#### Recorded information
(* ===== verification/WatchdogSpec.v ===== *)
(** * The presence detector inside the plugin

    How long the gate remembers the departure of a managed node, that the
    retention window which the plugin predicts is the one the detector needs, and
    runs of the whole plugin: transition events, the sweep of the gate and the
    tick of the detector, turn after turn. *)

From S2P Require Import Prelude WatchdogGate NodeDeath LifecycleExpectation WatchdogPlugin NodeTrackerSpec NodeDeathSpec.
Open Scope Z_scope.

(** ** The gate's memory *)

(** The walk orders visit every entry once. *)
Definition walks (io : SweepIO) : Prop :=
  (∀ m, io_walk_paths io m ≡ₚ map_to_list m) ∧ (∀ m, io_walk_tracked io m ≡ₚ map_to_list m).

(** No app of the name has lifecycle services. *)
Definition unmanaged (fqn : string) (apps : list App) : Prop :=
  ∀ app, app ∈ apps → effective_fqn app = fqn → find_lifecycle_get_state_path (app_services app) = None.

(** The watcher remembers how [fqn] left, and tracks nothing under its name. *)
Definition has_left (fqn : string) (dep : DepartedLifecycle) (at_tick : Z) (w : LifecycleWatcher) : Prop :=
  lw_recently_departed w !! fqn = Some (dep, at_tick) ∧ ∀ id t, lw_tracked w !! id = Some t → tr_fqn t ≠ fqn.

Lemma managed_apps_fqn apps id path fqn :
  managed_apps apps !! id = Some (path, fqn) → ∃ app, app ∈ apps ∧ effective_fqn app = fqn ∧
    find_lifecycle_get_state_path (app_services app) = Some path.
Proof.
  unfold managed_apps. revert id path fqn. induction apps as [|app apps IH] using rev_ind; [done|]. intros id path fqn.
  rewrite foldl_snoc. set (m := foldl _ _ apps) in *. intros H.
  assert (m !! id = Some (path, fqn) ∨ (effective_fqn app = fqn ∧ find_lifecycle_get_state_path (app_services app) = Some path)) as [Hm|Ha].
  { destruct (find_lifecycle_get_state_path (app_services app)) as [p|]; [|by left].
    destruct (m !! app_id app) eqn:E; [by left|]. apply lookup_insert_Some in H as [[<- [= <- <-]]|[_ ?]]; [by right|by left]. }
  - apply IH in Hm as (a & ? & ?). exists a. split; [apply elem_of_app; by left|done].
  - exists app. split; [apply elem_of_app; right; by left|done].
Qed.

(** [tracked'] has entries of [tracked], relabelled, or entries of other names. *)
Definition no_new (fqn : string) (tracked tracked' : gmap string Tracked) : Prop :=
  ∀ id t, tracked' !! id = Some t → tr_fqn t = fqn → ∃ t0, tracked !! id = Some t0 ∧ tr_fqn t0 = fqn.

Lemma no_new_alter fqn f id m : (∀ t, tr_fqn (f t) = tr_fqn t) → no_new fqn m (alter f id m).
Proof.
  intros Hf x t Ht Hx. apply lookup_alter_Some in Ht as [(<- & t0 & ? & ->)|[_ ?]]; [|by exists t].
  exists t0. by rewrite Hf in Hx.
Qed.

Lemma no_new_fold {A} fqn (f : gmap string Tracked → A → gmap string Tracked) l m :
  (∀ m a, no_new fqn m (f m a)) → no_new fqn m (foldl f m l).
Proof.
  intros Hf. revert m. induction l as [|a l IH]; intros m; cbn [foldl]; [by intros id t; exists t|].
  intros id t Ht Hx. destruct (IH _ _ _ Ht Hx) as (t1 & H1 & Hx1). by eapply Hf.
Qed.

Lemma subscribe_new_fqn io seeded new_nodes m fqn :
  (∀ e, e ∈ new_nodes → e.2.2 ≠ fqn) → no_new fqn m (subscribe_new io seeded new_nodes m).1.
Proof.
  revert m. induction new_nodes as [|e l IH]; intros m He; cbn [subscribe_new]; [by intros id t; exists t|].
  destruct (io_subscribes io e.1); [|by intros id t; exists t]. intros id t Ht Hx.
  destruct (IH (<[e.1:=new_entry seeded e]> m) (λ e' H', He e' (list_elem_of_further _ _ _ H')) id t Ht Hx) as (t1 & H1 & Hx1).
  apply lookup_insert_Some in H1 as [[_ <-]|[_ ?]]; [|by exists t1]. cbn in Hx1. destruct (He e); [left|done].
Qed.

Lemma select_new tick tracked l acc e :
  e ∈ (foldl (select_job tick tracked) acc l).2 → e ∈ acc.2 ∨ e ∈ l.
Proof.
  revert acc. induction l as [|x l IH]; intros [jobs new]; cbn [foldl]; [by left|]. intros [H|H]%IH; [|by right; right].
  unfold select_job in H. destruct (tracked !! x.1); cbn [snd] in H; [by left|]. apply elem_of_app in H as [?|H]; [by left|].
  apply list_elem_of_singleton in H as ->. right. left.
Qed.

Lemma apply_seed_no_new fqn seeded m job : no_new fqn m (apply_seed seeded m job).
Proof. unfold apply_seed. repeat case_match; try (by intros ? t; exists t). by apply no_new_alter. Qed.

Lemma charge_no_new fqn m job : no_new fqn m (charge m job).
Proof. unfold charge. case_match; [by intros ? t; exists t|]. by apply no_new_alter. Qed.

(** The record of a departure is kept for the retention window. *)
Lemma watcher_update_left io apps tick fqn dep t0 w :
  walks io → unmanaged fqn apps → has_left fqn dep t0 w → 0 ≤ tick - t0 ≤ lw_retention_ticks w →
  lw_retention_ticks w ≤ int32_max →
  has_left fqn dep t0 (watcher_update io apps tick w).1 ∧
  lw_retention_ticks (watcher_update io apps tick w).1 = lw_retention_ticks w.
Proof.
  intros [Wp Wt] Hu [Hrec Htr] Hwin Hmax. unfold watcher_update. destruct (lw_shutdown_requested w) eqn:Esd; [done|].
  set (w1 := mkWatcher _ _ _ _). assert (has_left fqn dep t0 w1 ∧ lw_retention_ticks w1 = lw_retention_ticks w) as [Hl1 Hr1].
  { split; [|done]. split; [|done]. cbn. unfold prune_departed. apply map_lookup_filter_Some. split; [done|]. cbn.
    apply Z.ltb_ge. unfold wrap_u64, int32_max in *. rewrite !Z.mod_small; lia. }
  set (drops := filter _ _). assert (∀ idt, idt ∈ drops → tr_fqn idt.2 ≠ fqn) as Hdrops.
  { intros [id t] [_ Hin]%list_elem_of_filter. rewrite Wt in Hin. apply elem_of_map_to_list in Hin. by eapply Htr. }
  set (w2 := foldl (drop_entry tick) w1 drops).
  assert (has_left fqn dep t0 w2 ∧ lw_retention_ticks w2 = lw_retention_ticks w) as [[Hrec2 Htr2] Hr2].
  { unfold w2. clear w2. clearbody drops w1. clear Hrec Htr Hwin Esd. revert w1 Hl1 Hr1.
    induction drops as [|e drops IH]; intros w1 Hl1 Hr1; cbn [foldl]; [done|]. apply IH; [intros; apply Hdrops; by right| |done].
    destruct Hl1 as [A B]. split; cbn.
    - rewrite lookup_insert_ne; [done|]. apply Hdrops. left.
    - intros id t [_ ?]%lookup_delete_Some. by eapply B. }
  destruct (foldl (select_job tick (lw_tracked w2)) ([], []) (io_walk_paths io (managed_apps apps))) as [jobs new] eqn:Ej.
  assert (∀ e, e ∈ new → e.2.2 ≠ fqn) as Hnew.
  { intros [id [path f]] He Hf. cbn in Hf. subst f. assert ((id, (path, fqn)) ∈ (foldl (select_job tick (lw_tracked w2)) ([], [])
      (io_walk_paths io (managed_apps apps))).2) as H by by rewrite Ej. apply select_new in H as [H|H]; [set_solver|].
    rewrite Wp in H. apply elem_of_map_to_list, managed_apps_fqn in H as (app & Ha & Hx & Hp). by rewrite (Hu app Ha Hx) in Hp. }
  pose proof (subscribe_new_fqn io (read_states io jobs) new (lw_tracked w2) fqn Hnew) as Hsub.
  destruct (subscribe_new _ _ _ _) as [tracked threw]. cbn [fst] in Hsub. destruct threw; cbn [fst].
  - split; [|done]. split; [done|]. cbn. intros id t Ht Hx. destruct (Hsub _ _ Ht Hx) as (t1 & H1 & ?). by eapply Htr2.
  - split; [|done]. split; [done|]. cbn. intros id t Ht Hx.
    destruct (no_new_fold fqn _ _ _ (apply_seed_no_new fqn (read_states io jobs)) _ _ Ht Hx) as (t1 & Ht1 & Hx1).
    destruct (no_new_fold fqn _ _ _ (charge_no_new fqn) _ _ Ht1 Hx1) as (t2 & Ht2 & Hx2).
    destruct (Hsub _ _ Ht2 Hx2) as (t3 & H3 & ?). by eapply Htr2.
Qed.

Lemma transition_left id start goal fqn dep t0 w :
  has_left fqn dep t0 w → has_left fqn dep t0 (transition_event id start goal w).
Proof.
  intros [A B]. unfold transition_event. destruct (lw_shutdown_requested w); [done|]. split; [done|]. cbn. intros x t Ht Hx.
  assert (∃ t0, lw_tracked w !! x = Some t0 ∧ tr_fqn t0 = fqn) as (t1 & ? & ?) by (eapply no_new_alter; [|done|done]; done).
  by eapply B.
Qed.

(** ** The plugin's prediction *)

Lemma find_set_key key k v fields :
  find_key k (set_key key v fields) = if key =?ₛ k then Some v else find_key k fields.
Proof.
  induction fields as [|[x w] fields IH]; cbn [set_key find_key]; [done|].
  destruct (str_eqb_spec x key) as [->|Hne]; cbn [find_key]; [by destruct (key =?ₛ k)|]. rewrite IH.
  destruct (str_eqb_spec x k) as [->|]; [|done]. destruct (str_eqb_spec key k) as [->|]; [|done]. done.
Qed.
(** * Layer-to-PSD pipeline: a shallow embedding and its verified properties

    The development follows the three source files of the application:

    - [types.ts]: the layer data model ([LayerType], [BoundingBox], [Layer]);
    - [services/psdService.ts]: the document assembler ([loadImageData],
      [loadImageDataFromBase64], [exportToPsd]);
    - [services/geminiService.ts]: the two clients of the remote model
      ([analyzeImageForLayers], [extractImageLayer]).

    JavaScript numbers are modelled by the rationals they denote ([Q]) where
    they hold normalized coordinates and as integers ([Z]) where they hold
    pixel counts.  The assembler is embedded with its products of a
    coordinate and a canvas dimension evaluated exactly ([rect]); the same
    products as the source evaluates them, rounded to double precision, are
    [rectDouble].  Promises that reject and statements that throw are
    modelled by the [result] type. *)

From Stdlib Require Import ZArith QArith Qround Qabs Qpower Lia Lqa String Ascii List.
From stdpp Require Import base option list strings.

Local Open Scope string_scope.
Local Open Scope list_scope.
Local Open Scope Z_scope.

(** ** JavaScript errors and fallible computations *)

(** A thrown value: the error class name and its message. *)
Record JsError := mkJsError { errorClass : string; message : string }.

Definition Error (msg : string) : JsError := mkJsError "Error" msg.
Definition TypeError (msg : string) : JsError := mkJsError "TypeError" msg.

Inductive result (A : Type) : Type :=
| Ok (a : A)
| Err (e : JsError).
Arguments Ok {A} a.
Arguments Err {A} e.

Definition bind {A B} (m : result A) (k : A -> result B) : result B :=
  match m with
  | Ok a => k a
  | Err e => Err e
  end.

Declare Scope js_scope.
Delimit Scope js_scope with js.
Notation "'await' x <- m ;; k" := (bind m (fun x => k))
  (at level 100, x pattern, m at next level, right associativity) : js_scope.
Local Open Scope js_scope.

(** [for (const x of xs) body], the loop state threaded explicitly; a throw in
    the body leaves the loop at once. *)
Fixpoint forOf {A S} (body : S -> A -> result S) (xs : list A) (s : S) : result S :=
  match xs with
  | [] => Ok s
  | x :: rest => await s' <- body s x ;; forOf body rest s'
  end.

(** ** Numbers *)

(** [Math.round]: the nearest integer, ties towards plus infinity. *)
Definition Math_round (q : Q) : Z := Qfloor (q + (1 # 2)).

(** *** Double precision *)

Definition pow2 (e : Z) : Q := (2 ^ e)%Q.

(** The exponent of the binade of a positive number: the greatest [e] with
    [2^e <= q]. *)
Definition floorLog2 (q : Q) : Z :=
  let e := Z.log2 (Qnum q) - Z.log2 (Z.pos (Qden q)) in
  if Qle_bool (pow2 e) q then e else e - 1.

(** The nearest integer, ties to the even one. *)
Definition roundHalfEven (q : Q) : Z :=
  let f := Qfloor q in
  match (q - inject_Z f ?= 1 # 2)%Q with
  | Lt => f
  | Gt => f + 1
  | Eq => if Z.even f then f else f + 1
  end.

(** The double nearest to a real number, ties to the even significand: a
    significand of 53 bits, and an exponent that does not go below that of
    the subnormal numbers.  Overflow to [Infinity], which starts at [2^1024],
    is out of reach of the numbers rounded here. *)
Definition roundToDouble (q : Q) : Q :=
  if Qeq_bool q 0 then 0%Q
  else
    let e := Z.max (floorLog2 (Qabs q)) (-1022) in
    let ulp := pow2 (e - 52) in
    (inject_Z (roundHalfEven (q / ulp)) * ulp)%Q.

(** The product [a * b] of two Numbers. *)
Definition timesDouble (a b : Q) : Q := roundToDouble (a * b).

(** [Math.round(v * dimension)] as the source evaluates it. *)
Definition toAbsolute (v : Q) (dimension : Z) : Z :=
  Math_round (timesDouble v (inject_Z dimension)).

(** ** [types.ts] *)

Inductive LayerType := image | shape | text.

Definition LayerType_eqb (a b : LayerType) : bool :=
  match a, b with
  | image, image | shape, shape | text, text => true
  | _, _ => false
  end.

(** The string a [LayerType] is at run time. *)
Definition typeString (t : LayerType) : string :=
  match t with
  | image => "image"
  | shape => "shape"
  | text => "text"
  end.

Module BoundingBox.
Record t := mk { x : Q; y : Q; width : Q; height : Q }.
End BoundingBox.

(** Modelled from the spec: the field [extractedImage] is not declared in the
    [types.ts] at hand, while the assembler and the session read and write it;
    it is the optional base64 payload cached by the caller of the extraction
    client. *)
Record Layer := mkLayer {
  name : string;
  description : string;
  type : LayerType;
  boundingBox : BoundingBox.t;
  extractedImage : option string
}.

(** Truthiness of an optional string: [undefined] and the empty string are
    falsy. *)
Definition truthyString (s : option string) : bool :=
  match s with
  | None => false
  | Some s => negb (bool_decide (s = EmptyString))
  end.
########
▶ **About this exercise**: What are the lines above, starting at the one with "has_left fqn dep t0 (watcher_update" and ending at the one with "set (drops := filter"? Give them again exactly, and only them.

▶ **Your solution**:
  has_left fqn dep t0 (watcher_update io apps tick w).1 ∧
  lw_retention_ticks (watcher_update io apps tick w).1 = lw_retention_ticks w.
Proof.
  intros [Wp Wt] Hu [Hrec Htr] Hwin Hmax. unfold watcher_update. destruct (lw_shutdown_requested w) eqn:Esd; [done|].
  set (w1 := mkWatcher _ _ _ _). assert (has_left fqn dep t0 w1 ∧ lw_retention_ticks w1 = lw_retention_ticks w) as [Hl1 Hr1].
  { split; [|done]. split; [|done]. cbn. unfold prune_departed. apply map_lookup_filter_Some. split; [done|]. cbn.
    apply Z.ltb_ge. unfold wrap_u64, int32_max in *. rewrite !Z.mod_small; lia. }
  set (drops := filter _ _). assert (∀ idt, idt ∈ drops → tr_fqn idt.2 ≠ fqn) as Hdrops.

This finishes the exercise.